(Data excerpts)
Lemma cvote_roundtrip m w :
  cvote_typed m -> CanonicalVote_write m = inr w ->
  CanonicalVote_Unmarshal w zeroCanonicalVote = inr m.
Proof.
  intros T Ew. pose proof (cvote_write_fits laws m w T Ew) as Hf.
  apply parses_unmarshal; [done|]. clear Hf. destruct T as [T1 T2 T3 T4 T5].
  destruct m as [ty h r b t ch]. unfold CanonicalVote_write in Ew. simpl in *.
  destruct (StdTimeMarshal t) as [|tb] eqn:Et; [done|]. injection Ew as <-.
  pose proof (gogo_time _ _ glaws t tb Et) as Ht. unfold zeroCanonicalVote.
  destruct (Z.eqb_spec ty 0) as [->|]; cbn [negb]; [|int_case 1 0;
    [rewrite (getVarint_encode wrap32) by apply wrapu64_range; cbn [rbind];
     rewrite wrap32_wrapu64 by done; reflexivity|]].
  all: destruct (Z.eqb_spec h 0) as [->|]; cbn [negb]; [|int_case 2 1;
    [rewrite getSfixed64_put by done; reflexivity|]].
  all: destruct (Z.eqb_spec r 0) as [->|]; cbn [negb]; [|int_case 3 1;
    [rewrite getSfixed64_put by done; reflexivity|]].
  all: destruct b as [b|]; cbn [putBlock]; [delimited_case 4; [by rewrite block_roundtrip|]|].
  all: delimited_case 5; [by rewrite Ht|].
  all: destruct ch as [|x ch]; [apply parses_nil|]; cbn [length Nat.ltb Nat.leb].
  all: delimited_case 6; [reflexivity|apply parses_nil].
Qed.

Lemma cproposal_roundtrip m w :
  cproposal_typed m -> CanonicalProposal_write m = inr w ->
  CanonicalProposal_Unmarshal w zeroCanonicalProposal = inr m.
Proof.
  intros T Ew. pose proof (cproposal_write_fits laws m w T Ew) as Hf.
  apply parses_unmarshal; [done|]. clear Hf. destruct T as [T1 T2 T3 T3' T4 T5].
  destruct m as [ty h r pol b t ch]. unfold CanonicalProposal_write in Ew. simpl in *.
  destruct (StdTimeMarshal t) as [|tb] eqn:Et; [done|]. injection Ew as <-.
  pose proof (gogo_time _ _ glaws t tb Et) as Ht. unfold zeroCanonicalProposal.
  destruct (Z.eqb_spec ty 0) as [->|]; cbn [negb]; [|int_case 1 0;
    [rewrite (getVarint_encode wrap32) by apply wrapu64_range; cbn [rbind];
     rewrite wrap32_wrapu64 by done; reflexivity|]].
  all: destruct (Z.eqb_spec h 0) as [->|]; cbn [negb]; [|int_case 2 1;
    [rewrite getSfixed64_put by done; reflexivity|]].
  all: destruct (Z.eqb_spec r 0) as [->|]; cbn [negb]; [|int_case 3 1;
    [rewrite getSfixed64_put by done; reflexivity|]].
  all: destruct (Z.eqb_spec pol 0) as [->|]; cbn [negb]; [|int_case 4 0;
    [rewrite (getVarint_encode wrap64) by apply wrapu64_range; cbn [rbind];
     rewrite wrap64_wrapu64 by done; reflexivity|]].
  all: destruct b as [b|]; cbn [putBlock]; [delimited_case 5; [by rewrite block_roundtrip|]|].
  all: delimited_case 6; [by rewrite Ht|].
  all: destruct ch as [|x ch]; [apply parses_nil|]; cbn [length Nat.ltb Nat.leb].
  all: delimited_case 7; [reflexivity|apply parses_nil].
Qed.

(** The length-prefixed form. *)
Lemma UnmarshalDelimited_exact {M} (Unmarshal : bytes -> M -> result M) zero w :
  fits w ->
  UnmarshalDelimited Unmarshal zero (encodeVarint (Z.of_nat (length w)) ++ w) = Unmarshal w zero.
Proof.
  intros Hf. pose proof (fits_uint64 w Hf) as Hu. unfold fits, uint64 in *. unfold UnmarshalDelimited, encodeVarint.
  change (ReadUvarint 0 0) with (ReadUvarint 0 (7 * 0)).
  rewrite ReadUvarint_encode by (try lia; change (7 * Z.of_nat 10) with 70; lia). cbn [rbind].
  rewrite Z.shiftl_0_r, Z.lor_0_l, wrap64_id by (unfold int64, MinInt64, MaxInt64; lia).
  rewrite length_app. rewrite (proj2 (Z.ltb_ge _ 0)), (proj2 (Z.ltb_ge (Z.of_nat (_ + _)) _)) by lia.
  cbn [orb]. rewrite Z.ltb_irrefl. by rewrite Nat2Z.id, firstn_all.
Qed.

End roundtrip.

§ Aim of the exercise:
Find how many lines above include "encodeVarint"; reply with the number only.

§ Answer to this task:
2